Lemma loadDefinitions_result (webhookDefs : list WebhookDefinition) :
  forall middlewares registry world,
    (loadDefinitions webhookDefs middlewares registry world).1
    = (middlewares ++ omap middlewareOf webhookDefs, foldl Register registry webhookDefs).
Proof.
  induction webhookDefs as [|def rest IH]; intros middlewares registry world.
  - simpl. by rewrite app_nil_r.
  - cbn [loadDefinitions foldl].
    change (omap middlewareOf (def :: rest))
      with (match middlewareOf def with
            | Some m => m :: omap middlewareOf rest
            | None => omap middlewareOf rest
            end).
    destruct (NewWebhookFromDefinition def) as [w|e] eqn:E.
    + assert (middlewareOf def = Some (GlobalMiddleware w)) as ->
        by (unfold middlewareOf; by rewrite E).
      unfold bind.
      match goal with |- context [logf ?a ?b ?c world] =>
        destruct (logf a b c world) as [[] w1] end.
      rewrite IH. by rewrite <- app_assoc.
    + assert (middlewareOf def = None) as -> by (unfold middlewareOf; by rewrite E).
      unfold bind.
      match goal with |- context [logf ?a ?b ?c world] =>
        destruct (logf a b c world) as [[] w1] end.
      by rewrite IH.
Qed.

Lemma Get_foldl_Register (defs : list WebhookDefinition) (registry : WebhookRegistry)
    (def : WebhookDefinition) :
  def ∈ defs ->
  exists def', def' ∈ defs /\ Name def' = Name def
               /\ Get (foldl Register registry defs) (Name def) = Some def'.
Proof.
  induction defs as [|last defs IH] using rev_ind; intros Hin; [by apply elem_of_nil in Hin|].
  rewrite foldl_snoc. unfold Get, Register. cbn [webhooks].
  destruct (decide (Name last = Name def)) as [Heq|Hne].
  - exists last. rewrite Heq, lookup_insert_eq. split; [|done].
    apply elem_of_app. right. by left.
  - apply elem_of_app in Hin as [Hin|Hin].
    + destruct (IH Hin) as (def' & Hin' & Hn & Hg).
      exists def'. split; [apply elem_of_app; by left|]. split; [done|].
      rewrite lookup_insert_ne by done. exact Hg.
    + apply list_elem_of_singleton in Hin. congruence.
Qed.

Lemma Get_foldl_Register_None (defs : list WebhookDefinition) (registry : WebhookRegistry)
    (name : string) :
  (forall def, def ∈ defs -> Name def <> name) ->
  Get (foldl Register registry defs) name = Get registry name.
Proof.
  induction defs as [|last defs IH] using rev_ind; intros Hno; [done|].
  rewrite foldl_snoc. unfold Get, Register in *. cbn [webhooks].
  rewrite lookup_insert_ne.
  - apply IH. intros def Hin. apply Hno, elem_of_app. by left.
  - apply Hno, elem_of_app. right. by left.
Qed.

Lemma same_name_NoDup (defs : list WebhookDefinition) (x y : WebhookDefinition) :
  NoDup (List.map Name defs) -> x ∈ defs -> y ∈ defs -> Name x = Name y -> x = y.
Proof.
  induction defs as [|d defs IH]; intros Hnd Hx Hy Hn; [by apply elem_of_nil in Hx|].
  cbn in Hnd. apply NoDup_cons in Hnd as [Hd Hnd].
  apply elem_of_cons in Hx as [->|Hx]; apply elem_of_cons in Hy as [->|Hy]; try done.
  - exfalso. apply Hd. rewrite Hn. apply (list_elem_of_fmap_2 Name). exact Hy.
  - exfalso. apply Hd. rewrite <- Hn. apply (list_elem_of_fmap_2 Name). exact Hx.
  - by apply IH.
Qed.

Lemma withPriority_setDefaults (k : Z) (defs : list WebhookDefinition) :
  withPriority k (List.map setDefaults defs) = List.map setDefaults (withPriority k defs).
Proof.
  unfold withPriority. induction defs as [|d l IH]; [done|].
  cbn [List.map List.filter]. rewrite setDefaults_Priority.
  destruct (Priority d =? k); cbn [List.map]; by rewrite IH.
Qed.

End Loading.

Section LoaderTheorems.
Context `{Runtime}.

————

== Work item ==
If a line in the records above contains the word "right", copy it.

== Your response ==
    apply elem_of_app. right. by left.
  - apply Hno, elem_of_app. right. by left.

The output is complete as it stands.